Brief :: What is needed here is an exact repetition of the records below, beginning at the line that has "as [st1 [t [Hauto Hs1]]]." and stopping after the line that has "revert j. induction n as [| n IH]; intros j; cbn".

Records to process ::
Lemma Forall_map2_both {A B C} (P : A -> Prop) (Q : B -> Prop) (R : C -> Prop)
  (f : A -> B -> C) l m :
  (forall a b, P a -> Q b -> R (f a b)) ->
  Forall P l -> Forall Q m -> Forall R (map2 f l m).
Proof.
  intros Hf HP. revert m. induction HP as [| a l Ha _ IH]; intros m HQ.
  - constructor.
  - destruct HQ as [| b m Hb HQ]; cbn; constructor.
    + apply Hf; assumption.
    + apply IH. exact HQ.
Qed.

Lemma map_map2_left {A B C} (g : A -> C) (f : A -> B -> A) l m :
  length l = length m ->
  (forall a b, g (f a b) = g a) ->
  map g (map2 f l m) = map g l.
Proof.
  intros Hl Hf. revert m Hl. induction l as [| a l IH]; intros [| b m] Hl;
    cbn in *; try reflexivity; try discriminate.
  rewrite Hf, IH by lia. reflexivity.
Qed.

Section Buffers.
Context {F : Type} `{Num F}.

Lemma set_iter_ok (a : array3 F) i p nw N nd :
  shape3 a = (nw, N, nd) -> wf3 a = true ->
  shape2 p = (nw, nd) -> wf2 p = true ->
  (0 <= i < Z.of_nat N)%Z ->
  exists a',
    set_iter a i p = Ok a'
    /\ shape3 a' = (nw, N, nd) /\ wf3 a' = true
    /\ (forall X, (Z.of_nat X <= i)%Z -> prefix3 X a' = prefix3 X a).
Proof.
  intros Hsa Hwa Hsp Hwp Hi.
  apply wf3_spec in Hwa. apply wf2_spec in Hwp.
  unfold dim0, dim1, dim2, rows, cols in *. rewrite Hsa in Hwa. rewrite Hsp in Hwp.
  cbn [fst snd] in Hwa, Hwp. destruct Hwa as [Hla Hfa]. destruct Hwp as [Hlp Hfp].
  unfold set_iter, broadcast2, broadcast_to, dim0, dim1, dim2, rows, cols.
  rewrite Hsa, Hsp. cbn [fst snd].
  rewrite norm_index_inside by exact Hi. cbn [rbind].
  rewrite !Nat.eqb_refl. cbn [rbind].
  eexists. split; [reflexivity |].
  split; [reflexivity |]. split.
  - apply wf3_spec. unfold dim0, dim1, dim2. cbn [shape3 data3 fst snd]. split.
    + rewrite map2_length; [exact Hla | lia].
    + apply (Forall_map2_both
               (fun w => length w = N /\ Forall (fun r => length r = nd) w)
               (fun r => length r = nd)); [| exact Hfa | exact Hfp].
      intros w r [Hw Hr] Hrl. split.
      * rewrite list_set_length. exact Hw.
      * apply Forall_list_set; assumption.
  - intros X HX. unfold prefix3, dim0, dim2. cbn [shape3 data3].
    rewrite Hsa. f_equal.
    apply map_map2_left; [lia |].
    intros w r. apply firstn_list_set. lia.
Qed.

Lemma set_col_ok (a : array2 F) i l nw N :
  shape2 a = (nw, N) -> wf2 a = true -> length l = nw ->
  (0 <= i < Z.of_nat N)%Z ->
  exists a',
    set_col a i l = Ok a'
    /\ shape2 a' = (nw, N) /\ wf2 a' = true
    /\ (forall X, (Z.of_nat X <= i)%Z -> prefix2 X a' = prefix2 X a).
Proof.
  intros Hsa Hwa Hl Hi.
  apply wf2_spec in Hwa. unfold rows, cols in *. rewrite Hsa in Hwa.
  cbn [fst snd] in Hwa. destruct Hwa as [Hla Hfa].
  unfold set_col, broadcast_to, rows, cols. rewrite Hsa. cbn [fst snd].
  rewrite norm_index_inside by exact Hi. cbn [rbind].
  rewrite Hl, Nat.eqb_refl. cbn [rbind].
  eexists. split; [reflexivity |].
  split; [reflexivity |]. split.
  - apply wf2_spec. unfold rows, cols. cbn [shape2 data2 fst snd]. split.
    + rewrite map2_length; [exact Hla | lia].
    + apply (Forall_map2_both (fun r => length r = N) (fun _ => True));
        [| exact Hfa | apply Forall_forall; trivial].
      intros r x Hr _. rewrite list_set_length. exact Hr.
  - intros X HX. unfold prefix2, rows. cbn [shape2 data2].
    rewrite Hsa. f_equal.
    apply map_map2_left; [lia |].
    intros r x. apply firstn_list_set. lia.
Qed.

End Buffers.

(* ------------------------------------------------------------------ *)
(** ** ResumableSamplingLoop *)

Section Loop.
Context {F S G : Type} `{Num F}.
Variable e : env F S G.

Lemma only_saves_refl (st : state F) : only_saves st st.
Proof.
  split; [reflexivity | split; [reflexivity |]].
  exists []. rewrite app_nil_r. split; reflexivity.
Qed.

Lemma only_saves_trans (st1 st2 st3 : state F) :
  only_saves st1 st2 -> only_saves st2 st3 -> only_saves st1 st3.
Proof.
  intros [Hh1 [Hd1 [ev1 [Ht1 Hs1]]]] [Hh2 [Hd2 [ev2 [Ht2 Hs2]]]].
  split; [congruence | split; [congruence |]].
  exists (ev1 ++ ev2). split.
  - rewrite Ht2, Ht1, app_assoc. reflexivity.
  - rewrite forallb_app, Hs1, Hs2. reflexivity.
Qed.

Lemma time_run (st : state F) :
  exists st', time e st = (st', Ok (clock e (ticks st)))
              /\ only_saves st st' /\ fs st' = fs st.
Proof.
  eexists. split; [reflexivity |]. split; [| reflexivity].
  split; [reflexivity | split; [reflexivity |]].
  exists []. cbn. rewrite app_nil_r. split; reflexivity.
Qed.

Lemma after_savez_only_saves fname c l (st : state F) :
  only_saves st (after_savez fname c l st).
Proof.
  split; [reflexivity | split; [reflexivity |]].
  exists [EvSavez fname c l]. split; reflexivity.
Qed.

Lemma autosave_step_run autosave outnpz ls (st : state F) :
  exists st' t,
    autosave_step e autosave outnpz ls st
    = (st', Ok (mkLoop (l_chain ls) (l_lnprob ls) (l_index ls) t (l_gen ls)))
    /\ only_saves st st'.
Proof.
  unfold autosave_step. destruct autosave.
  - destruct (time_run st) as [st1 [Ht [Hs1 _]]].
    rewrite (bind_ok _ _ _ Ht).
    destruct (clock e (ticks st) - l_lastsave ls >? 60 * 10)%Z.
    + destruct (time_run st1) as [st2 [Ht2 [Hs2 _]]].
      rewrite (bind_ok _ _ _ Ht2).
      rewrite (bind_ok _ _ _ (writeNpz_run outnpz _ _ _ st2)).
      eexists. eexists. split; [reflexivity |].
      apply (only_saves_trans st st1 _ Hs1).
      apply (only_saves_trans st1 st2 _ Hs2).
      apply after_savez_only_saves.
    + exists st1, (l_lastsave ls). split; [destruct ls; reflexivity | exact Hs1].
  - exists st, (l_lastsave ls). split; [destruct ls; reflexivity |].
    apply only_saves_refl.
Qed.

(** The loop never raises when the sampler behaves; it leaves through
    the exit [passes_done] computes, with the cursor advanced by as many
    passes, with buffers of the same capacity, having written nothing but
    checkpoints, and without touching any iteration before the cursor it
    started from. *)
Lemma sample_loop_runs autosave outnpz I nw N nd :
  sampler_ok e I nw nd ->
  forall n j ls (st : state F),
    I (l_gen ls) ->
    loop_inv nw N nd ls -> (0 <= l_index ls)%Z ->
    (l_index ls + Z.of_nat n = Z.of_nat N)%Z ->
    exists st' ls',
      sample_loop e autosave outnpz n j ls st
      = (st', Ok (fst (passes_done e n j), ls'))
      /\ loop_inv nw N nd ls' /\ only_saves st st'
      /\ l_index ls' = (l_index ls + Z.of_nat (snd (passes_done e n j)))%Z
      /\ snd (passes_done e n j) <= n
      /\ (forall X, (Z.of_nat X <= l_index ls)%Z ->
          prefix3 X (l_chain ls') = prefix3 X (l_chain ls)
          /\ prefix2 X (l_lnprob ls') = prefix2 X (l_lnprob ls)).
Proof.
  intros Hs. induction n as [| n IH]; intros j ls st Hg Hinv Hi0 HiN.
  - cbn [sample_loop passes_done].
    destruct (interrupted_at e j InStep); exists st, ls; cbn [fst snd];
      (split; [reflexivity |]); (split; [exact Hinv |]);
      (split; [apply only_saves_refl |]);
      (split; [lia |]); (split; [lia |]); intros X _; split; reflexivity.
  - cbn [sample_loop passes_done].
    destruct (interrupted_at e j InStep).
    { exists st, ls; cbn [fst snd];
        (split; [reflexivity |]); (split; [exact Hinv |]);
        (split; [apply only_saves_refl |]);
        (split; [lia |]); (split; [lia |]); intros X _; split; reflexivity. }
    destruct (Hs (l_gen ls) Hg) as [p [l [g' [Hnext [Hsp [Hwp [Hll Hg']]]]]]].
    destruct Hinv as [Hsc [Hwc [Hsl Hwl]]].
    assert (Hidx : (0 <= l_index ls < Z.of_nat N)%Z) by lia.
    destruct (set_iter_ok (l_chain ls) (l_index ls) p nw N nd
                Hsc Hwc Hsp Hwp Hidx) as [c' [Hset [Hsc' [Hwc' Hpc]]]].
    destruct (set_col_ok (l_lnprob ls) (l_index ls) l nw N
                Hsl Hwl Hll Hidx) as [l' [Hcol [Hsl' [Hwl' Hpl]]]].
    unfold bind at 1, lift at 1. rewrite Hnext. cbn [fst snd].
    unfold bind at 1, lift at 1. rewrite Hset.
    destruct (interrupted_at e j AfterChain).
    { cbn [orb fst snd]. eexists. eexists. split; [reflexivity |].
      cbn [l_chain l_lnprob l_index].
      split; [repeat split; assumption |].
      split; [apply only_saves_refl |].
      split; [lia |]. split; [lia |].
      intros X HX. split; [apply Hpc; exact HX | reflexivity]. }
    unfold bind at 1, lift at 1. rewrite Hcol.
    destruct (interrupted_at e j AfterLnprob).
    { cbn [orb fst snd]. eexists. eexists. split; [reflexivity |].
      cbn [l_chain l_lnprob l_index].
      split; [repeat split; assumption |].
      split; [apply only_saves_refl |].
      split; [lia |]. split; [lia |].
      intros X HX. split; [apply Hpc | apply Hpl]; exact HX. }
    cbn [orb].
    destruct (interrupted_at e j AfterIndex).
    { cbn [fst snd]. eexists. eexists. split; [reflexivity |].
      cbn [l_chain l_lnprob l_index].
      split; [repeat split; assumption |].
      split; [apply only_saves_refl |].
      split; [lia |]. split; [lia |].
      intros X HX. split; [apply Hpc | apply Hpl]; exact HX. }
    cbn [fst snd].
    destruct (autosave_step_run autosave outnpz
                (mkLoop c' l' (l_index ls + 1)%Z (l_lastsave ls) g') st)
      as [st1 [t [Hauto Hs1]]].
    rewrite (bind_ok _ _ _ Hauto). cbn [l_chain l_lnprob l_index l_gen].
    destruct (IH (Datatypes.S j) (mkLoop c' l' (l_index ls + 1)%Z t g') st1)
      as [st2 [ls2 [Hrun [Hinv2 [Hs2 [Hi2 [Hle2 Hp2]]]]]]].
    + exact Hg'.
    + repeat split; assumption.
    + cbn [l_index]. lia.
    + cbn [l_index]. lia.
    + exists st2, ls2. split; [exact Hrun |].
      split; [exact Hinv2 |].
      split; [apply (only_saves_trans st st1 st2 Hs1 Hs2) |].
      cbn [l_index l_chain l_lnprob] in *.
      split; [lia |]. split; [lia |].
      intros X HX. destruct (Hp2 X ltac:(lia)) as [E3 E2].
      rewrite E3, E2. split; [apply Hpc | apply Hpl]; exact HX.
Qed.

End Loop.


Lemma map2_repeat {A B C} (f : A -> B -> C) l b n :
  length l = n -> map2 f l (repeat b n) = map (fun a => f a b) l.
Proof.
  intros <-. induction l as [| a l IH]; cbn; [reflexivity |].
  rewrite IH. reflexivity.
Qed.

Lemma firstn_app_exact {A} (l m : list A) n :
  length l = n -> firstn n (l ++ m) = l.
Proof.
  intros <-. rewrite firstn_app, Nat.sub_diag, firstn_all. cbn.
  apply app_nil_r.
Qed.

Section Exits.
Context {F S G : Type} `{Num F}.
Variable e : env F S G.

(** Without a signal the generator is exhausted after all its passes. *)
Lemma passes_done_undisturbed n j :
  interrupt e = None -> passes_done e n j = (Exhausted, n).
Proof.
  intros Hn. revert j. induction n as [| n IH]; intros j;
    cbn [passes_done]; unfold interrupted_at; rewrite Hn; cbn [orb].
  - reflexivity.
  - rewrite IH. reflexivity.
Qed.

(** A loop that runs to its end has made all its passes. *)
Lemma passes_done_exhausted n j :
  fst (passes_done e n j) = Exhausted -> snd (passes_done e n j) = n.
Proof.
  revert j. induction n as [| n IH]; intros j; cbn [passes_done].
  - destruct (interrupted_at e j InStep); [discriminate | reflexivity].
  - destruct (interrupted_at e j InStep); [discriminate |].
    destruct (interrupted_at e j AfterChain || interrupted_at e j AfterLnprob);
      [discriminate |].
    destruct (interrupted_at e j AfterIndex); [discriminate |].
    cbn [fst snd]. intros E. rewrite (IH _ E). reflexivity.
Qed.

(** A signal in pass [k] stops the loop there: the cursor has advanced
    by the passes before it, and by one more if the signal comes after
    the cursor is advanced. *)
Lemma passes_done_interrupted k ph n j :
  interrupt e = Some (k, ph) ->
  j <= k -> (k < j + n \/ (k = j + n /\ ph = InStep)) ->
  passes_done e n j
  = (Interrupted, (k - j) + (if phase_eqb ph AfterIndex then 1 else 0)).
Proof.
  intros Hint. revert j. induction n as [| n IH]; intros j Hj Hk;
    cbn [passes_done]; unfold interrupted_at; rewrite Hint.
  - destruct Hk as [Hk | [Hk ->]]; [lia |].
    replace k with j by lia. rewrite Nat.eqb_refl, Nat.sub_diag. reflexivity.
  - destruct (Nat.eqb_spec j k) as [-> | Hne].
    + rewrite Nat.sub_diag. destruct ph; reflexivity.
    + cbn [andb orb]. rewrite IH.
      * cbn [fst snd]. f_equal. lia.
      * lia.
      * destruct Hk as [Hk | [Hk Hph]]; [left; lia | right; split; [lia | exact Hph]].
Qed.

End Exits.

Lemma Forall_repeat {A} (P : A -> Prop) x n : P x -> Forall P (repeat x n).
Proof. intros Hx. induction n; cbn; constructor; assumption. Qed.

Section InitBuffers.
Context {F : Type} `{Num F}.

Lemma zeros3_ok a b c :
  (0 <= a)%Z -> (0 <= b)%Z -> (0 <= c)%Z ->
  exists z : array3 F,
    zeros3 a b c = Ok z
    /\ shape3 z = (Z.to_nat a, Z.to_nat b, Z.to_nat c)
    /\ data3 z = repeat (repeat (repeat fzero (Z.to_nat c)) (Z.to_nat b))
                   (Z.to_nat a)
    /\ wf3 z = true.
Proof.
  intros Ha Hb Hc. unfold zeros3, any_negative. cbn [existsb].
  destruct (Z.ltb_spec a 0); [lia |].
  destruct (Z.ltb_spec b 0); [lia |].
  destruct (Z.ltb_spec c 0); [lia |].
  cbn [orb]. eexists. split; [reflexivity |].
  split; [reflexivity |]. split; [reflexivity |].
  apply wf3_spec. unfold dim0, dim1, dim2. cbn [shape3 data3 fst snd].
  split; [apply repeat_length |].
  apply Forall_repeat. split; [apply repeat_length |].
  apply Forall_repeat. apply repeat_length.
Qed.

Task response ::
      as [st1 [t [Hauto Hs1]]].
    rewrite (bind_ok _ _ _ Hauto). cbn [l_chain l_lnprob l_index l_gen].
    destruct (IH (Datatypes.S j) (mkLoop c' l' (l_index ls + 1)%Z t g') st1)
      as [st2 [ls2 [Hrun [Hinv2 [Hs2 [Hi2 [Hle2 Hp2]]]]]]].
    + exact Hg'.
    + repeat split; assumption.
    + cbn [l_index]. lia.
    + cbn [l_index]. lia.
    + exists st2, ls2. split; [exact Hrun |].
      split; [exact Hinv2 |].
      split; [apply (only_saves_trans st st1 st2 Hs1 Hs2) |].
      cbn [l_index l_chain l_lnprob] in *.
      split; [lia |]. split; [lia |].
      intros X HX. destruct (Hp2 X ltac:(lia)) as [E3 E2].
      rewrite E3, E2. split; [apply Hpc | apply Hpl]; exact HX.
Qed.

End Loop.


Lemma map2_repeat {A B C} (f : A -> B -> C) l b n :
  length l = n -> map2 f l (repeat b n) = map (fun a => f a b) l.
Proof.
  intros <-. induction l as [| a l IH]; cbn; [reflexivity |].
  rewrite IH. reflexivity.
Qed.

Lemma firstn_app_exact {A} (l m : list A) n :
  length l = n -> firstn n (l ++ m) = l.
Proof.
  intros <-. rewrite firstn_app, Nat.sub_diag, firstn_all. cbn.
  apply app_nil_r.
Qed.

Section Exits.
Context {F S G : Type} `{Num F}.
Variable e : env F S G.

(** Without a signal the generator is exhausted after all its passes. *)
Lemma passes_done_undisturbed n j :
  interrupt e = None -> passes_done e n j = (Exhausted, n).
Proof.
  intros Hn. revert j. induction n as [| n IH]; intros j;
    cbn [passes_done]; unfold interrupted_at; rewrite Hn; cbn [orb].
  - reflexivity.
  - rewrite IH. reflexivity.
Qed.

(** A loop that runs to its end has made all its passes. *)
Lemma passes_done_exhausted n j :
  fst (passes_done e n j) = Exhausted -> snd (passes_done e n j) = n.
Proof.
  revert j. induction n as [| n IH]; intros j; cbn [passes_done].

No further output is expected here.